Забавно, впрочем, что самые отвратные по вкусу СМИ, желтушные, с картинками и словесной херней — это будут именно чистые СМИ. Именно что рассчитанные на читателей-зрителей, все по-честному. То есть вкус номенклатуры сейчас, как и вкус номенклатуры в СССР, все-таки лучше вкуса широких народных масс. И более-менее эстетским товарищам проще встроиться в «олигархический рупор» или «свору цепных псов режима», нежели в подлинно народное СМИ.
Это комплимент — в сторону таких «рупоров» и «свор». Комплимент не искупающий, но смешной.
Где кончается «журналистика», и начинаются уделы «литературы»? 1. Если текст можно улучшать бесконечно, и это имеет смысл, то перед нами литература… в случае журналистики далее некоего предела работа над текстом просто бессмысленна. 2. Литература суть то, что написано в «имманентном режиме», то есть человек не ставит себе задач, внешних по отношению к «своей частной жизни» и пишет, что «по жизни», и только. Правда, жизненный интерес может быть довольно широк, но это именно жизненный интерес, не «профессиональный». 3. Самое банальное: журналистика устареет. Можно, кстати, вести шкалу «от крайней Ж до крайней Л». Текст, обреченный протухнуть через день, через неделю, через месяц, квартал, год, десятилетие, век… Рано или поздно все устареет, и будет проходить по разряду «исторических документов». Просто одно выродится в документ эпохи уже назавтра, а другое через 2000 лет. Критерии как дважды два. Кое-какая журналистика сквозь них обернется литературой. А некоторая литература — наоборот. Приводить примеры не будем, за множеством и очевидностью.
Глава 7
Лит-ра
Вопрос в духе Венички Ерофеева (у него было: «по какую сторону Пиренеев больше уважают русского человека?»). Так вот: уважают ли в простом народе писателей? Не уверен, что четко могу выдать дефиниции, что такое «простой народ» и кто такие «писатели». Но все-таки? Без дефиниций?
Толки ходят самые разные. На премии «Дебют» рассказывала девушка-дебютантка: еду в поезде на премию, тетка в купе спрашивает — кто, мол, и куда? Отвечаю правду, и мне сочувствуют: «неужели проще заработать никак не можете?». Даже размер премии — две тысячи баксов — тетку не убедил. Схожую историю описал лауреат премии Астафьева. Тетка в ларьке, узнав, что он молодой писатель, смотрела с недоуменной жалостью.
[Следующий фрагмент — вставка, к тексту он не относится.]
(* ===== verification/Reservations.v ===== *)
(** Admission reservations, [src/src/ledger/reservations.rs]: before an attempt
    may run, one transaction takes a repository slot, a worker slot, identity
    capacity and a budget in eight dimensions, and gives them back together.

    [Directory] holds the tables the transactions only read, [ReservationTables]
    those they write.  A transaction that fails commits nothing, and the advisory
    locks order those that touch the same capacity, so an operation is a function
    to [res] of the new tables.  Each statement reads its own instant, and new
    identifiers are arguments.  Unique indexes are modelled; the CHECK
    constraints and triggers of the migrations are not. *)

From Stdlib Require Import ZArith Lia.
From stdpp Require Import base tactics option list strings gmap pretty numbers.
From S2P Require Import Prelude RustStr RustOrd Ids Authority Identity Crypto Security RunEvents.

Definition MAX_SAFE_TEXT_BYTES : Z := 512.
Definition MAX_EXPIRY_SWEEP_BATCH_SIZE : Z := 1000.
Definition ACQUISITION_REASON : string := "atomic admission acquired".
Definition EXPIRY_SWEEP_REASON : string := "reservation TTL elapsed".
Definition INTERNAL_IDEMPOTENCY_NAMESPACE_PREFIX : string := "asf-internal:".
Definition EXPIRY_SWEEP_IDEMPOTENCY_PREFIX : string := "asf-internal:reservation-expiry:v1:".
Definition WORK_CLOSURE_IDEMPOTENCY_PREFIX : string := "work-closure:v1:".
Definition RUNMILL_CANCELLATION_IDEMPOTENCY_PREFIX : string := "runmill-cancellation:v1:".

(** ** Requests and receipts *)

Module ReservationBudgetDimension.
Inductive ReservationBudgetDimension :=
| CostMicrounits | InputTokens | OutputTokens | ImplementerInvocations | ReviewerInvocations
| FixIterations | WallTimeSeconds | ExternalApiCalls.
#[export] Instance eq_dec : EqDecision ReservationBudgetDimension.
Proof. solve_decision. Defined.

Definition ALL : list ReservationBudgetDimension :=
  [ CostMicrounits; InputTokens; OutputTokens; ImplementerInvocations; ReviewerInvocations;
    FixIterations; WallTimeSeconds; ExternalApiCalls ].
А вот один чуть менее молодой писатель, наоборот, уверял — в провинции народ читает и чтит. Совсем в провинции, т. е. в районах Красноярского края. И корочка с надписью «Член союза писателей» там как-то воспринимается. По крайней мере, милиция не пристает лишний раз.
Кому верить? Или уважение к словесникам прямо пропорционально удалению от метрополии? Как знак культурной отсталости от новой эпохи?
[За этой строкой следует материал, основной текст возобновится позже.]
(** The budget of a reservation is reserved once, and given back once when its
    set is settled. *)
Definition balanced s (set : SetRow) (x : ResourceRow) : Prop :=
  ∃ dim e, rr_budget_dimension x = Some (database_value dim) ∧
    movements "RESERVE" x s = [e] ∧ be_amount e = rr_units x ∧
    be_work_item_id e = Some (st_work_item_id set) ∧ be_dimension e = database_value dim ∧
    (is_active set ∧ movements "RELEASE" x s = [] ∨
     ¬ is_active set ∧ ∃ e', movements "RELEASE" x s = [e'] ∧ be_amount e' = rr_units x ∧
       be_work_item_id e' = Some (st_work_item_id set) ∧ be_dimension e' = database_value dim).

Record tables_ok s : Prop := {
  to_sets id set : rt_sets s !! id = Some set → set_ok set;
  to_rows x : x ∈ rt_resources s →
    0 ≤ rr_units x ∧ ∃ set, rt_sets s !! rr_set_id x = Some set ∧ st_tenant_id set = rr_tenant_id x ∧
      (rr_kind x = "BUDGET" → balanced s set x);
  to_ids : NoDup (rr_id <$> rt_resources s);
  to_linked e id : e ∈ rt_ledger s → be_entry_type e ∈ ["RESERVE"; "RELEASE"] →
    be_reservation_id e = Some id → ∃ x, x ∈ rt_resources s ∧ rr_id x = id;
  to_attempts id id' set set' : rt_sets s !! id = Some set → rt_sets s !! id' = Some set' →
    is_active set → is_active set' → st_tenant_id set = st_tenant_id set' →
    st_attempt_id set = st_attempt_id set' → id = id';
  to_keys id id' set set' : rt_sets s !! id = Some set → rt_sets s !! id' = Some set' →
    st_tenant_id set = st_tenant_id set' → st_idempotency_key set = st_idempotency_key set' → id = id'
}.

Lemma filter_keyed {A B} `{EqDecision B} (f : A → B) (p : A → bool) x l :
  NoDup (f <$> l) → x ∈ l → (∀ y, y ∈ l → p y = bool_decide (f y = f x)) → List.filter p l = [x].
Proof.
  induction l as [|y l IH]; intros Hn Hx Hp; [by apply elem_of_nil in Hx|].
  apply NoDup_cons in Hn as [Hy Hn]. simpl. rewrite Hp by by left.
  assert (∀ z, z ∈ l → p z = bool_decide (f z = f x)) as Hp' by (intros; apply Hp; by right).
  apply elem_of_cons in Hx as [->|Hx].
  - rewrite bool_decide_true by done. f_equal. clear IH Hp. induction l as [|z l IH]; [done|]. simpl.
    rewrite Hp' by by left. rewrite bool_decide_false.
    + apply IH; [intros Hz; apply Hy; by right|by apply NoDup_cons in Hn as [_ ?]|].
      intros; apply Hp'; by right.
    + intros E. apply Hy. rewrite <- E. by left.
  - rewrite bool_decide_false; [by apply IH|]. intros E. apply Hy. rewrite E.
    apply list_elem_of_fmap. eauto.
Qed.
Литература если не погибает, то сильно сдает позиции, причин много, вот две, банальные-главные:
1). Слабая энергетика за счет рыхлости практически любого текста — перед энергетикой кино, рок-музыки, компьютерных штук. Проигрыш в ритме, в плотности потока. И что касается умной прозы — та же история. Проигрыш в «плотности смысла на единицу текста». Проигрывает философии, публицистике, любому «социогуманитарному дискурсу», идущему в лобовую, без приема.
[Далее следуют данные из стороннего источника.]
(** A close adopts an earlier one, is refused with nothing changed, is applied,
    or overflows the counter. *)
Lemma apply_close_cases id r s s' o :
  CloseSourceRequest_validate r = Success tt → require_linear (sx_item (xq_effect r)) = Success tt →
  lf_closes s !! xq_idempotency_key r = None →
  lf_key_by_marker s !! sx_correlation_marker (xq_effect r) = None →
  apply_close id r s = (s', o) →
  (s' = s ∧ ∃ e, o = Failure e ∧ ∀ k d, e ≠ SourceGatewayError.AmbiguousEffect k d) ∨
  (o = Crash ∧ ∃ n, lf_logical_close_effects s !! item_key (sx_item (xq_effect r)) = Some n ∧
     checked_add u64_max n 1 = None) ∨
  ∃ record snapshot, applies id r s s' record snapshot ∧
    o = if lf_lose_next_close_response s
        then Failure (SourceGatewayError.AmbiguousEffect (xq_idempotency_key r) (xq_effect_digest r))
        else Success (applied_receipt r (sx_expected_source_revision (xq_effect r))).
Proof.
  intros Hv Hl Hk Hm. unfold apply_close. destruct s as [items closes markers counts lost].
  simpl in Hk, Hm |- *. unfold mbind, call_bind, gets, pure_call, modify. simpl.
  destruct (items !! item_key (sx_item (xq_effect r))) as [record|] eqn:Hr; simpl; [|naive_solver].
  destruct (bool_decide (li_lifecycle record = SourceLifecycle.Active)) eqn:E1; simpl; [|naive_solver].
  destruct (bool_decide (sc_source_revision _ = _)) eqn:E2; simpl; [|naive_solver].
  destruct (bool_decide (ss_content_digest _ = _)) eqn:E3; simpl; [|naive_solver].
  apply bool_decide_eq_true in E1, E2, E3. rewrite E2.
  destruct (SourceSnapshot_create _ _ _ _ _ _) as [snapshot| |] eqn:Hc; simpl;
    [|naive_solver|by apply create_not_panic in Hc].
  unfold count_close, mbind, call_bind, gets, modify, pure_call. simpl.
  destruct (counts !! item_key (sx_item (xq_effect r))) as [n|] eqn:Hn; simpl.
  - destruct (checked_add u64_max n 1) as [n'|] eqn:Ha; simpl; [|intros [= <- <-]; right; left; eauto].
    apply checked_add_some in Ha as [_ ->].
    destruct lost; simpl; intros [= <- <-]; right; right; exists record, snapshot;
      (split; [|done]); split; simpl; try done; eexists; rewrite Hn; done.
  - destruct lost; simpl; intros [= <- <-]; right; right; exists record, snapshot;
      (split; [|done]); split; simpl; try done; eexists; rewrite Hn; done.
Qed.

Lemma close_cases id r s s' o :
  linear_close_source id r s = (s', o) →
  (s' = s ∧ ∃ e, o = Failure e ∧ ∀ k d, e ≠ SourceGatewayError.AmbiguousEffect k d) ∨
  (s' = s ∧ CloseSourceRequest_validate r = Success tt ∧
     require_linear (sx_item (xq_effect r)) = Success tt ∧
     ∃ receipt, lf_closes s !! xq_idempotency_key r = Some (mkCloseRecord (xq_effect r) receipt) ∧
       sr_effect_digest receipt = xq_effect_digest r ∧
       o = Success (with_disposition SourceCloseDisposition.Adopted receipt)) ∨
  (o = Crash ∧ ∃ n, lf_logical_close_effects s !! item_key (sx_item (xq_effect r)) = Some n ∧
     checked_add u64_max n 1 = None) ∨
  ∃ record snapshot, applies id r s s' record snapshot ∧
    o = if lf_lose_next_close_response s
        then Failure (SourceGatewayError.AmbiguousEffect (xq_idempotency_key r) (xq_effect_digest r))
        else Success (applied_receipt r (sx_expected_source_revision (xq_effect r))).
Proof.
  unfold linear_close_source. rewrite call_pure. pose proof (plain_close r) as Hp.
  destruct (CloseSourceRequest_validate r) as [[]|e|] eqn:Hv; simpl in Hp; [|intros [= <- <-]; left; eauto|done].
  rewrite call_pure. assert (plain (require_linear (sx_item (xq_effect r)))) as Hq by by apply plain_refuse.
  destruct (require_linear _) as [[]|e|] eqn:Hl; simpl in Hq; [|intros [= <- <-]; left; eauto|done]. clear Hp Hq.
  unfold mbind at 1, call_bind at 1, gets at 1. simpl.
  destruct (lf_closes s !! xq_idempotency_key r) as [[effect receipt]|] eqn:Hk; simpl.
  - unfold adopt_close, pure_call. simpl.
    destruct (bool_decide (sr_effect_digest _ = _)) eqn:E1; simpl; [|intros [= <- <-]; left; eauto].
    destruct (bool_decide (effect = _)) eqn:E2; simpl; [|intros [= <- <-]; left; eauto].
    apply bool_decide_eq_true in E1, E2. subst effect. intros [= <- <-]. right. left. do 3 (split; [done|]). eauto.
  - unfold mbind at 1, call_bind at 1, gets at 1. simpl.
    destruct (lf_key_by_marker s !! _) as [key|] eqn:Hm; simpl; [intros [= <- <-]; left; eauto|].
    intros H. destruct (apply_close_cases _ _ _ _ _ Hv Hl Hk Hm H) as [?|[?|?]]; eauto.
Qed.

(** ** The promises of the port *)

Lemma close_valid r : CloseSourceRequest_validate r = Success tt →
  xq_schema r = CLOSE_SOURCE_REQUEST_SCHEMA_V1 ∧ blank (xq_idempotency_key r) = false ∧
  SourceCloseEffect_digest (xq_effect r) = Success (xq_effect_digest r).
Proof.
  unfold CloseSourceRequest_validate. rewrite !obind_unit_success, !refuse_if_success, !negb_false_iff,
    bool_decide_eq_true. intros (? & ? & (digest & Hd & He)%obind_success).
  rewrite refuse_if_success, negb_false_iff, bool_decide_eq_true in He. by subst.
Qed.

Lemma effect_digest_valid e digest : SourceCloseEffect_digest e = Success digest →
  SourceCloseEffect_validate e = Success tt ∧ blank digest = false.
Proof.
  unfold SourceCloseEffect_digest. rewrite obind_unit_success.
  intros (Hv & (bytes & _ & [= <-])%obind_success). split; [done|by apply blank_head].
Qed.

(** The reconciliation request of a valid close is valid. *)
Lemma from_close_valid r : CloseSourceRequest_validate r = Success tt →
  ReconcileSourceCloseRequest_validate (from_close r) = Success tt.
Proof.
  intros (_ & Hk & Hd)%close_valid. apply effect_digest_valid in Hd as [Hv Hb].
  unfold SourceCloseEffect_validate in Hv.
  rewrite !obind_unit_success, !refuse_if_success, !orb_false_iff in Hv.
  destruct Hv as (_ & Hi & (_ & Hm) & _). unfold ReconcileSourceCloseRequest_validate. simpl.
  rewrite Hi. simpl. by rewrite Hk, Hb, Hm.
Qed.

(** A stored close is adopted by the request that made it and found by its
    reconciliation. *)
Lemma stored_close_adopted id r s receipt :
  CloseSourceRequest_validate r = Success tt → require_linear (sx_item (xq_effect r)) = Success tt →
  lf_closes s !! xq_idempotency_key r = Some (mkCloseRecord (xq_effect r) receipt) →
  sr_effect_digest receipt = xq_effect_digest r →
  linear_close_source id r s = (s, Success (with_disposition SourceCloseDisposition.Adopted receipt)).
Proof.
  intros Hv Hl Hk Hd. unfold linear_close_source. rewrite call_pure, Hv, call_pure, Hl.
  unfold mbind at 1, call_bind at 1, gets at 1. simpl. rewrite Hk. unfold adopt_close, pure_call. simpl.
  by rewrite Hd, !bool_decide_true.
Qed.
2). Увядание автора. Сначала предельная атомизация его в модерне, сужение аудитории до своей головы, затем, как ведомо, его смерть в постмодерне: «все уже сказано», далее идет перекладывание культурной мозаики без онтологических мессиджей. Просто развлекуха для умных, но время дорого, развлекаться можно веселее-грубее: если уж менять время, то лишь на «экзистенциальное» или «онтологическое», не на «культурологию». Вместо культурологии лучше, условно говоря, в баньку… Умным тоже…
Вот так. Исключения, как и должно — подтверждают правило. То есть если резюмировать первое — «текст слишком длинный». Если резюмировать второе — «автор не живой». Оба обстоятельства — назовем их внешнее и внутреннее — прекрасно сочетаются.